The Carboxyl Terminal Domain Regulates the Unitary Conductance and Voltage Dependence of Connexin40 Gap Junction Channels

Abstract

Abstract —Chemical regulation of connexin (Cx) 40 and Cx43 follows a ball-and-chain model, in which the carboxyl terminal (CT) domain acts as a gating particle that binds to a receptor affiliated with the pore. Moreover, Cx40 channels can be closed by a heterodomain interaction with the CT domain of Cx43 and vice versa. Here, we report similar interactions in the establishment of the unitary conductance and voltage-dependent profile of Cx40 in N2A cells. Two mean unitary conductance values (“lower conductance” and “main”) were detected in wild-type Cx40. Truncation of the CT domain at amino acid 248 (Cx40tr248) caused the disappearance of the lower-conductance state.
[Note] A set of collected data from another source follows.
(** * led-stock-ticker: a shallow embedding of [data/ticker.py] and [api/data.py]

    The development follows the two Python modules:

    - [Py]       the part of the Python runtime the code relies on: exceptions,
                 a state-and-exception monad, binary64 arithmetic with
                 Python's [ZeroDivisionError], the ["{:.2f}"] format,
                 JSON values and subscripting, [datetime.weekday()];
    - [Ticker]   class [Ticker] of [data/ticker.py];
    - [Data]     class [Data] of [api/data.py], with the worker pool of
                 [multitasking] as an interleaving of atomic task completions.

    Then come [Examples], the worlds and configurations the code is run in;
    [PyFacts], [TickerFacts] and [DataFacts], what the definitions compute;
    [TickerSpec] and [DataSpec], the statements of the specification held
    against the code; [TickerProps] and [DataProps], further properties of
    the methods.
*)

From Stdlib Require Import ZArith List String Ascii Bool Lia.
From Stdlib Require Import PrimFloat FloatOps SpecFloat.
From Stdlib Require Import DecimalString.
Import ListNotations.

Set Implicit Arguments.
Set Warnings "-register-all".

Local Open Scope string_scope.
Local Open Scope Z_scope.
Coexpression of Cx40tr248 with the CT fragment of either Cx40 (homodomain interactions) or Cx43 (heterodomain interactions) rescued the unitary conductance profile of Cx40. In the N2A cells, the time course of macroscopic junctional current relaxation was best described by a biexponential function in the wild-type Cx40 channels, but it was reduced to a single-exponential function after truncation. However, macroscopic junctional currents recorded in the oocyte expression system were not significantly different between the wild-type and mutant channels. Concatenation of the CT domain of Cx43 to amino acids 1 to 248 of Cx40 yielded a chimeric channel with unitary conductance and voltage-gating profile indistinguishable from that of wild-type Cx40. We conclude that residence of Cx40 channels in the lower-conductance state involves a ball-and-chain type of interaction between the CT domain and the pore-forming region. This interaction can be either homologous (Cx40 truncation with Cx40CT) or heterologous (with the Cx43CT).